Metadata-Version: 2.4
Name: tqai
Version: 0.3.1
Summary: TurboQuant KV cache compression for local LLM inference
Project-URL: Homepage, https://github.com/AlphaWaveSystems/tqai
Project-URL: Repository, https://github.com/AlphaWaveSystems/tqai
Project-URL: Issues, https://github.com/AlphaWaveSystems/tqai/issues
Project-URL: Changelog, https://github.com/AlphaWaveSystems/tqai/blob/main/CHANGELOG.md
Author: pbertsch
License-Expression: MIT
License-File: LICENSE
Keywords: apple-silicon,compression,kv-cache,llm,mlx,quantization,turboquant
Classifier: Development Status :: 3 - Alpha
Classifier: Intended Audience :: Developers
Classifier: Intended Audience :: Science/Research
Classifier: License :: OSI Approved :: MIT License
Classifier: Programming Language :: Python :: 3
Classifier: Programming Language :: Python :: 3.10
Classifier: Programming Language :: Python :: 3.11
Classifier: Programming Language :: Python :: 3.12
Classifier: Programming Language :: Python :: 3.13
Classifier: Programming Language :: Python :: 3.14
Classifier: Topic :: Scientific/Engineering :: Artificial Intelligence
Classifier: Typing :: Typed
Requires-Python: >=3.10
Requires-Dist: numpy>=1.24
Provides-Extra: codegen
Requires-Dist: cma>=3.0; extra == 'codegen'
Requires-Dist: scipy>=1.10; extra == 'codegen'
Provides-Extra: cuda
Requires-Dist: torch>=2.1; extra == 'cuda'
Requires-Dist: triton>=2.0; extra == 'cuda'
Provides-Extra: dev
Requires-Dist: pytest-cov>=4.0; extra == 'dev'
Requires-Dist: pytest>=7.0; extra == 'dev'
Requires-Dist: ruff>=0.4; extra == 'dev'
Requires-Dist: scipy>=1.10; extra == 'dev'
Requires-Dist: torch>=2.1; extra == 'dev'
Requires-Dist: transformers>=4.38; extra == 'dev'
Provides-Extra: mlx
Requires-Dist: mlx-lm>=0.12; extra == 'mlx'
Requires-Dist: mlx>=0.14; extra == 'mlx'
Provides-Extra: torch
Requires-Dist: torch>=2.1; extra == 'torch'
Description-Content-Type: text/markdown

# tqai

[![PyPI version](https://img.shields.io/pypi/v/tqai)](https://pypi.org/project/tqai/)
[![License: MIT](https://img.shields.io/badge/License-MIT-blue.svg)](https://opensource.org/licenses/MIT)
[![CI](https://github.com/AlphaWaveSystems/tqai/actions/workflows/ci.yml/badge.svg)](https://github.com/AlphaWaveSystems/tqai/actions/workflows/ci.yml)
[![Python 3.10+](https://img.shields.io/pypi/pyversions/tqai)](https://pypi.org/project/tqai/)

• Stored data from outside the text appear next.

(** [df.at[idx, col] = ...] as a row update. *)
Fixpoint en_fila {A} (idx : nat) (f : A -> A) (l : list A) : list A :=
  match l, idx with
  | [], _ => []
  | r :: l', O => f r :: l'
  | r :: l', S k => r :: en_fila k f l'
  end.

(** [Series.value_counts()]: one entry per distinct value, most frequent
    first; values with equal counts keep the order of first appearance. *)
Fixpoint cuenta_valor (v : string) (acc : list (string * nat)) : list (string * nat) :=
  match acc with
  | [] => [(v, 1%nat)]
  | (w, n) :: acc' => if (w =? v)%string then (w, S n) :: acc'
                      else (w, n) :: cuenta_valor v acc'
  end.

Fixpoint inserta_desc (x : string * nat) (l : list (string * nat)) : list (string * nat) :=
  match l with
  | [] => [x]
  | y :: l' => if (snd y <=? snd x)%nat then x :: l else y :: inserta_desc x l'
  end.

Definition value_counts (l : list string) : list (string * nat) :=
  let conteo := fold_left (fun acc v => cuenta_valor v acc) l [] in
  fold_right inserta_desc [] conteo.

Definition es_entrada_de (tipo variante : string) (m : Mov.fila) : bool :=
  (Mov.tipo m =? tipo)%string && (Mov.variante m =? variante)%string
  && (Mov.tipo_movimiento m =? "ENTRADA")%string.

Definition actualizar_stock (tipo variante : string) (delta : Z)
    (proveedor : string) (es_entrada : bool) (ahora : string)
  : M (bool * option Z) :=
  stock <- read_stock_mp ;;
  stock <- (if existsb (mask_stock tipo variante) stock then ret stock
            else
              st_aviso WarnSinCatalogo ;;;
              ret (stock ++ [Stock.mk tipo variante 0 0 None proveedor])) ;;
  let idxs := indices (mask_stock tipo variante) 0 stock in
  match idxs with
  | [idx] =>
      match nth_error stock idx with
      | None => st_aviso Excepcion ;;; corta
      | Some fila =>
          let nuevo_stock := Stock.stock_actual fila + delta in
          if nuevo_stock <? 0 then ret (false, Some (Stock.stock_actual fila))
          else
            let stock := en_fila idx (Stock.con_stock_actual nuevo_stock) stock in
            stock <- (if es_entrada then
                        let stock :=
                          en_fila idx (Stock.con_ultima_entrada (Some ahora)) stock in
                        if no_vacio proveedor then
                          mov <- read_movimientos ;;
                          match value_counts
                                  (map Mov.proveedor
                                       (filter (es_entrada_de tipo variante) mov)) with
                          | [] => ret stock
                          | (p, _) :: _ => ret (en_fila idx (Stock.con_proveedor p) stock)
                          end
                        else ret stock
                      else ret stock) ;;
            guardar (con_stock_mp stock) ;;;
            ret (true, Some nuevo_stock)
      end
  | _ =>
      st_aviso (ErrFilasCoincidiendo (List.length idxs) tipo variante) ;;;
      ret (false, None)
  end.

(** ** Recipe resolver *)

(** Python's [s.split(sep)] for a non-empty separator: the separator is
    searched left to right and matches do not overlap.  [split_desde sep
    salta s] returns the piece being built and the pieces after it;
    [salta] counts the characters of a matched separator still to skip. *)
Fixpoint split_desde (sep : string) (salta : nat) (s : string) : string * list string :=
  match s with
  | EmptyString => (EmptyString, [])
  | String c r =>
      match salta with
      | S k => split_desde sep k r
      | O =>
          if prefix sep s then
            let '(p, ps) := split_desde sep (Nat.pred (String.length sep)) r in
            (EmptyString, p :: ps)
          else
            let '(p, ps) := split_desde sep O r in
            (String c p, ps)
      end
  end.

Definition split (sep s : string) : list string :=
  let '(p, ps) := split_desde sep O s in p :: ps.

(** A consumption line [(tipo, variante, cantidad)]. *)
Definition Item : Type := string * string * Z.

Definition compute_mp_needs (tipo_prod variante_producto : string) (cantidad : Z)
  : list Item :=
  if (tipo_prod =? "pincel normal")%string && no_vacio variante_producto then
    let medida_sel := hd EmptyString (split " - " variante_producto) in
    let mango_var := variante_producto in
    let chapita_var := medida_sel in
    [("Mango", mango_var, cantidad); ("Chapita", chapita_var, cantidad)]
  else if (tipo_prod =? "pinceleta")%string && no_vacio variante_producto then
    let '(color_sel, chapita_sel) :=
      match split " - " variante_producto with
      | [a; b] => (a, b)
      | _ => (EmptyString, EmptyString)          (* except ValueError *)
      end in
    if no_vacio color_sel && no_vacio chapita_sel then
      [("Manguito pinceleta", color_sel, cantidad);
       ("Chapita pinceleta", chapita_sel, cantidad);
       ("Cerda pinceleta", "estándar", cantidad)]
    else []
  else [].

(** ** Stock validation shared by the production paths *)

(** [stock_df["tipo"].astype(str).str.strip() == str(t).strip() & ...] *)
Definition mask_stock_strip (t v : string) (r : Stock.fila) : bool :=
  (strip (Stock.tipo r) =? strip t)%string
  && (strip (Stock.variante r) =? strip v)%string.

Definition falta_de (stock_df : list Stock.fila) (it : Item) : list Falta :=
  let '(t, v, c) := it in
  match filter (mask_stock_strip t v) stock_df with
  | [] => [NoExiste t v]
  | r :: _ =>
      let disp := Stock.stock_actual r in
      if disp <? c then [Insuficiente t v disp c] else []
  end.

Definition validar (stock_df : list Stock.fila) (items : list Item) : list Falta :=
  flat_map (falta_de stock_df) items.

Definition mask_prod (tipo variante : string) (r : Prod.fila) : bool :=
  (strip (Prod.tipo_producto r) =? tipo)%string
  && (strip (Prod.variante_producto r) =? variante)%string.

(** Credit of finished goods, creating the line when absent. *)
Definition acreditar_terminado (tipo variante : string) (mask : Prod.fila -> bool)
    (cant : Z) : M unit :=
  prods <- read_productos ;;
  let prods := if existsb mask prods then prods
               else prods ++ [Prod.mk tipo variante 0] in
  match indices mask 0 prods with
  | [] => st_aviso Excepcion ;;; corta
  | idx :: _ =>
      match nth_error prods idx with
      | None => st_aviso Excepcion ;;; corta
      | Some fila =>
          guardar (con_productos
                     (en_fila idx (Prod.con_stock_actual (Prod.stock_actual fila + cant))
                              prods))
      end
  end.

(** ** Page "Entradas de Materia Prima": button "Registrar entrada" *)

Definition mask_cat (tipo_s variante_s : string) (c : Cat.fila) : bool :=
  (strip (Cat.tipo c) =? tipo_s)%string
  && (strip (Cat.variante c) =? variante_s)%string.

Definition registrar_entrada (tipo variante : string) (cantidad : Z)
    (fecha proveedor documento obs usuario ahora : string) : M unit :=
  catalogo <- read_catalogo ;;
  let tipo_s := strip tipo in
  let variante_s := strip variante in
  if negb (no_vacio variante_s) then st_aviso ErrVarianteInvalida ;;; corta
  else
    let count_cat := List.length (filter (mask_cat tipo_s variante_s) catalogo) in
    match count_cat with
    | O => st_aviso (ErrNoEnCatalogo tipo_s variante_s) ;;; corta
    | S (S _) => st_aviso (ErrCatalogoDuplicado tipo_s variante_s) ;;; corta
    | S O =>
        r <- actualizar_stock tipo_s variante_s cantidad proveedor true ahora ;;
        let '(ok, nuevo) := r in
        if ok then
          add_movimiento fecha "ENTRADA" tipo_s variante_s cantidad
                         proveedor documento obs usuario ;;;
          st_aviso (OkEntrada tipo_s variante_s nuevo)
        else st_aviso ErrNoSePudoActualizar
    end.

(** ** Page "Stock Actual": button "Aplicar ajuste" *)

Definition aplicar_ajuste (tipo variante : string) (delta : Z)
    (obs usuario ahora : string) : M unit :=
  r <- actualizar_stock tipo variante delta "" false ahora ;;
  let '(ok, nuevo) := r in
  if ok then
    let mov_tipo := if delta >=? 0 then "AJUSTE" else "SALIDA" in
    add_movimiento ahora mov_tipo tipo variante (Z.abs delta) "" "" obs usuario ;;;
    st_aviso (OkAjuste nuevo) ;;;
    corta
  else st_aviso ErrAjusteNegativo.

(** ** Page "Stock Actual": button "Fusionar duplicados" *)

Definition Clave : Type := string * string.

Definition clave (r : Stock.fila) : Clave := (Stock.tipo r, Stock.variante r).

(** Order of the group keys of [groupby(["tipo", "variante"])]. *)
Definition clave_compare (a b : Clave) : comparison :=
  match String.compare (fst a) (fst b) with
  | Eq => String.compare (snd a) (snd b)
  | c => c
  end.

Fixpoint inserta_clave (k : Clave) (l : list Clave) : list Clave :=
  match l with
  | [] => [k]
  | h :: t =>
      match clave_compare k h with
      | Lt => k :: l
      | Eq => l
      | Gt => h :: inserta_clave k t
      end
  end.

(** The distinct keys of the table, sorted. *)
Definition claves (base : list Stock.fila) : list Clave :=
  fold_right inserta_clave [] (map clave base).

Definition tiene_clave (k : Clave) (r : Stock.fila) : bool :=
  (Stock.tipo r =? fst k)%string && (Stock.variante r =? snd k)%string.

(** ["max"] on a numeric column. *)
Definition agg_max (l : list Z) : Z :=
  match l with
  | [] => 0
  | x :: r => fold_left Z.max r x
  end.

(** ["sum"]. *)
Definition agg_sum (l : list Z) : Z := fold_left Z.add l 0.

(** ["max"] on [ultima_entrada].  [pd.read_csv] leaves the column as text
    with empty cells, for which pandas takes the maximum group by group
    with [Series.max()]: the empty cells of the group are filled with
    [-inf] and the cells compared with [>=].  A group of empty cells gives
    an empty cell and a group of dates the greatest of them, as text; a
    group that holds both a date and an empty cell compares a text with a
    number and raises [TypeError], the answer [None]. *)
Definition es_vacia (x : option string) : bool :=
  match x with None => true | Some _ => false end.

Fixpoint max_texto (x : string) (l : list (option string)) : option string :=
  match l with
  | [] => Some x
  | None :: _ => None
  | Some y :: r => max_texto (if String.ltb x y then y else x) r
  end.

Definition agg_max_fecha (l : list (option string)) : option (option string) :=
  match l with
  | [] => Some None
  | None :: r => if forallb es_vacia r then Some None else None
  | Some x :: r => option_map Some (max_texto x r)
  end.

(** ["first"]: the first value of the group that is not missing. *)
Fixpoint agg_first (l : list string) : string :=
  match l with
  | [] => EmptyString
  | x :: r => if no_vacio x then x else agg_first r
  end.

(** The row of one group; [None] when its maximum of dates raises. *)
Definition agrega (k : Clave) (grupo : list Stock.fila) : option Stock.fila :=
  match agg_max_fecha (map Stock.ultima_entrada grupo) with
  | None => None
  | Some ultima =>
      Some (Stock.mk (fst k) (snd k)
                     (agg_max (map Stock.stock_minimo grupo))
                     (agg_sum (map Stock.stock_actual grupo))
                     ultima
                     (agg_first (map Stock.proveedor_mas_frecuente grupo)))
  end.

(** The results of all the groups, unless one of them raised. *)
Fixpoint todas {A} (l : list (option A)) : option (list A) :=
  match l with
  | [] => Some []
  | None :: _ => None
  | Some x :: r =>
      match todas r with
      | None => None
      | Some r' => Some (x :: r')
      end
  end.

(** [base.groupby(["tipo", "variante"], as_index=False).agg({...})]:
    the merged table, or [None] for the [TypeError] out of [agg]. *)
Definition agrupar (base : list Stock.fila) : option (list Stock.fila) :=
  todas (map (fun k => agrega k (filter (tiene_clave k) base)) (claves base)).

(** [dups[dups["_cnt"] > 1]] is not empty. *)
Definition hay_duplicados (stock : list Stock.fila) : bool :=
  existsb (fun k => (1 <? List.length (filter (tiene_clave k) stock))%nat)
          (claves stock).

Definition fusionar_duplicados : M unit :=
  stock <- read_stock_mp ;;
  if hay_duplicados stock then
    base <- read_stock_mp ;;
    match agrupar base with
    | None => st_aviso Excepcion ;;; corta      (* nothing caught, nothing saved *)
    | Some agg =>
        guardar (con_stock_mp agg) ;;;
        st_aviso OkFusion ;;;
        corta
    end
  else ret tt.

(** ** Raw-material debit loop of the production paths *)

Fixpoint descontar (limpia : string -> string) (obs usuario ahora : string)
    (fallo : string -> string -> Aviso) (items : list Item) : M unit :=
  match items with
  | [] => ret tt
  | (t, v, c) :: resto =>
      r <- actualizar_stock (limpia t) (limpia v) (- c) "" false ahora ;;
      if fst r then
        add_movimiento ahora "SALIDA" (limpia t) (limpia v) c "" "" obs usuario ;;;
        descontar limpia obs usuario ahora fallo resto
      else
        st_aviso (fallo t v) ;;; corta
  end.

(** ** Page "Produccion / Salidas": button "Registrar produccion" *)

Definition manual_valido (it : Item) : bool :=
  let '(t, v, c) := it in no_vacio t && no_vacio v && (0 <? c).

TurboQuant KV cache compression for local LLM inference.

Compresses the KV cache to ~3 bits per channel with **80%+ memory savings** and zero perplexity change on 8B+ models. Supports both PyTorch (CPU/CUDA) and MLX (Apple Silicon).

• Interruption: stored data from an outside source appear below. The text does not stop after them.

(* ===== verification/TinyLFU.v ===== *)
(** * TinyLFU: the frequency sketch and the admission policy ([cache/tinylfu.go])

    [countMinSketch], [doorkeeper] and [TinyLFU] with one definition per method.
    Slices of counters are lists of [Z]; the index computed from a hash is always
    inside the slice ([cmsHashes_bound], [door_word_bound]), so the reads and
    writes below never take Go's out-of-range panic. The mutex of [TinyLFU] makes
    each method atomic. *)

From S2P Require Import Prelude.

Local Open Scope Z_scope.
Local Open Scope go_scope.

(** ** Helpers *)

Definition nextPow2 (v : Z) : Z :=
  if v =? 0 then 1 else u64 (Z.shiftl 1 (Len64 (v - 1))).

(** Reading a slice of counters at a uint64 index. *)
Definition at_ (l : list Z) (i : Z) : Z := default 0 (l !! Z.to_nat i).

(** ** Count-Min Sketch *)

Record countMinSketch := {
  cms_rows : list (list Z);
  cms_width : Z;
  cms_mask : Z
}.

Definition newCountMinSketch (maxItems : Z) : countMinSketch :=
  let w0 := nextPow2 (u64 maxItems *u64 10) in
  let w := if w0 <? 4096 then 4096 else w0 in
  {| cms_rows := replicate 4 (replicate (Z.to_nat w) 0);
     cms_width := w;
     cms_mask := w - 1 |}.

Section hashed.
Context `{Hash64}.

Definition cmsHashes (s : countMinSketch) (key : string) : list Z :=
  let h := Sum64String key in
  let h1 := h in
  let h2 := let r := swap32 h in if r =? 0 then 0x9E3779B97F4A7C15 else r in
  map (fun i => Z.land (h1 +u64 (i *u64 h2)) (cms_mask s)) [0; 1; 2; 3].

(** One row of [increment]: the saturating [row[i]++]. *)
Definition bump (row : list Z) (i : Z) : list Z :=
  if at_ row i <? 255 then <[Z.to_nat i := at_ row i + 1]> row else row.

Definition cms_increment (s : countMinSketch) (key : string) : countMinSketch :=
  {| cms_rows := zip_with bump (cms_rows s) (cmsHashes s key);
     cms_width := cms_width s;
     cms_mask := cms_mask s |}.

(** The counters of [key], one per row. *)
Definition cms_counters (s : countMinSketch) (key : string) : list Z :=
  zip_with at_ (cms_rows s) (cmsHashes s key).

Definition cms_estimate (s : countMinSketch) (key : string) : Z :=
  foldl (fun m c => if c <? m then c else m) 255 (cms_counters s key).

End hashed.

Definition cms_halve (s : countMinSketch) : countMinSketch :=
  {| cms_rows := map (map (fun c => Z.shiftr c 1)) (cms_rows s);
     cms_width := cms_width s;
     cms_mask := cms_mask s |}.

Definition cms_reset (s : countMinSketch) : countMinSketch :=
  {| cms_rows := map (map (fun _ => 0)) (cms_rows s);
     cms_width := cms_width s;
     cms_mask := cms_mask s |}.

(** ** Doorkeeper (Bloom filter) *)

Record doorkeeper := {
  dk_bits : list Z;
  dk_n : Z;
  dk_mask : Z
}.

Definition newDoorkeeper (maxItems : Z) : doorkeeper :=
  let t0 := nextPow2 (u64 maxItems *u64 8) in
  let totalBits := if t0 <? 64 then 64 else t0 in
  let nWords := totalBits / 64 in
  {| dk_bits := replicate (Z.to_nat nWords) 0; dk_n := nWords; dk_mask := totalBits - 1 |}.

(** [(word >> b) & 1 == 1] *)
Definition bit_is_set (w b : Z) : bool := Z.land (Z.shiftr w b) 1 =? 1.

(** [bits[w] |= 1 << b] *)
Definition set_bit (bits : list Z) (w b : Z) : list Z :=
  <[Z.to_nat w := Z.lor (at_ bits w) (u64 (Z.shiftl 1 b))]> bits.

Section hashed_door.
Context `{Hash64}.

Definition door_hashes (d : doorkeeper) (key : string) : Z * Z :=
  let h := Sum64String key in
  (Z.land h (dk_mask d), Z.land (swap32 h) (dk_mask d)).

Definition door_add (d : doorkeeper) (key : string) : doorkeeper * bool :=
  let '(h1, h2) := door_hashes d key in
  let '(w1, b1) := (h1 / 64, h1 mod 64) in
  let '(w2, b2) := (h2 / 64, h2 mod 64) in
  let present := bit_is_set (at_ (dk_bits d) w1) b1 && bit_is_set (at_ (dk_bits d) w2) b2 in
  ({| dk_bits := set_bit (set_bit (dk_bits d) w1 b1) w2 b2;
      dk_n := dk_n d; dk_mask := dk_mask d |}, present).

Definition door_contains (d : doorkeeper) (key : string) : bool :=
  let '(h1, h2) := door_hashes d key in
  let '(w1, b1) := (h1 / 64, h1 mod 64) in
  let '(w2, b2) := (h2 / 64, h2 mod 64) in
  bit_is_set (at_ (dk_bits d) w1) b1 && bit_is_set (at_ (dk_bits d) w2) b2.

End hashed_door.

Definition door_reset (d : doorkeeper) : doorkeeper :=
  {| dk_bits := map (fun _ => 0) (dk_bits d); dk_n := dk_n d; dk_mask := dk_mask d |}.

(** ** TinyLFU *)

Record TinyLFU := {
  tl_sketch : countMinSketch;
  tl_door : doorkeeper;
  tl_counter : Z;
  tl_maxItems : Z
}.

Definition newTinyLFU (maxItems : Z) : TinyLFU :=
  let w0 := maxItems *i64 10 in
  let sampleWindow := if w0 <? 1000 then 1000 else w0 in
  {| tl_sketch := newCountMinSketch maxItems;
     tl_door := newDoorkeeper maxItems;
     tl_counter := 0;
     tl_maxItems := sampleWindow |}.

Section hashed_lfu.
Context `{Hash64}.

Definition TinyLFU_Increment (t : TinyLFU) (key : string) : TinyLFU :=
  let '(door, present) := door_add (tl_door t) key in
  let sketch := if present then cms_increment (tl_sketch t) key else tl_sketch t in
  let c := tl_counter t +i64 1 in
  if tl_maxItems t <=? c then
    {| tl_sketch := cms_halve sketch; tl_door := door_reset door;
       tl_counter := 0; tl_maxItems := tl_maxItems t |}
  else
    {| tl_sketch := sketch; tl_door := door; tl_counter := c; tl_maxItems := tl_maxItems t |}.

Definition TinyLFU_Admit (t : TinyLFU) (newKey victimKey : string) : bool :=
  let newFreq := cms_estimate (tl_sketch t) newKey in
  let victimFreq := cms_estimate (tl_sketch t) victimKey in
  victimFreq <=? newFreq.

Definition TinyLFU_Estimate (t : TinyLFU) (key : string) : Z :=
  cms_estimate (tl_sketch t) key.

End hashed_lfu.

(** ** [nextPow2] *)

(** The value [nextPow2] computes for an argument that fits, as a power of two. *)
Lemma nextPow2_eq v :
  1 <= v <= 2 ^ 63 -> nextPow2 v = 2 ^ Len64 (v - 1) /\ 0 <= Len64 (v - 1) <= 63.
Proof.
  intros Hv. unfold nextPow2.
  assert (Hl : 0 <= Len64 (v - 1) <= 63).
  { split; [apply Len64_nonneg | apply Len64_le; lia]. }
  split; [| done]. zbool; [lia |].
  rewrite Z.shiftl_1_l, u64_small; [done |].
  split; [lia |]. apply Z.pow_lt_mono_r; lia.
Qed.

Based on [TurboQuant](https://arxiv.org/abs/2504.19874) (Google Research, ICLR 2026).

---

## Installation

```bash
# PyPI
pip install tqai

# With PyTorch backend
pip install tqai[torch]

# With MLX backend (Apple Silicon)
pip install tqai[mlx]

# Global CLI install (no venv management)
pipx install tqai
pipx inject tqai mlx mlx-lm   # add MLX backend
pipx inject tqai torch         # or PyTorch backend
```

---

## Quick Start

### HuggingFace Transformers (PyTorch)

```python
import tqai
from transformers import AutoModelForCausalLM, AutoTokenizer

model = AutoModelForCausalLM.from_pretrained("Qwen/Qwen2.5-3B-Instruct", dtype="auto")
tokenizer = AutoTokenizer.from_pretrained("Qwen/Qwen2.5-3B-Instruct")

# One line to enable KV cache compression
cache = tqai.patch(model, bits_k=4, bits_v=2)

inputs = tokenizer("Explain quantum entanglement:", return_tensors="pt")
output = model.generate(**inputs, past_key_values=cache, max_new_tokens=200)
print(tokenizer.decode(output[0], skip_special_tokens=True))
```

### MLX (Apple Silicon)

```python
import tqai
import mlx_lm

model, tokenizer = mlx_lm.load("mlx-community/Qwen2.5-7B-Instruct-8bit")

# One line to enable KV cache compression
tqai.patch(model, bits_k=4, bits_v=2, backend="mlx")

response = mlx_lm.generate(model, tokenizer, prompt="Explain quantum entanglement:", max_tokens=200)
print(response)

# Restore original behaviour when done
tqai.unpatch(model)
```

---

## Benchmark Results

All results measured on Apple Silicon (MLX). Full data in [`benchmarks/results/`](benchmarks/results/).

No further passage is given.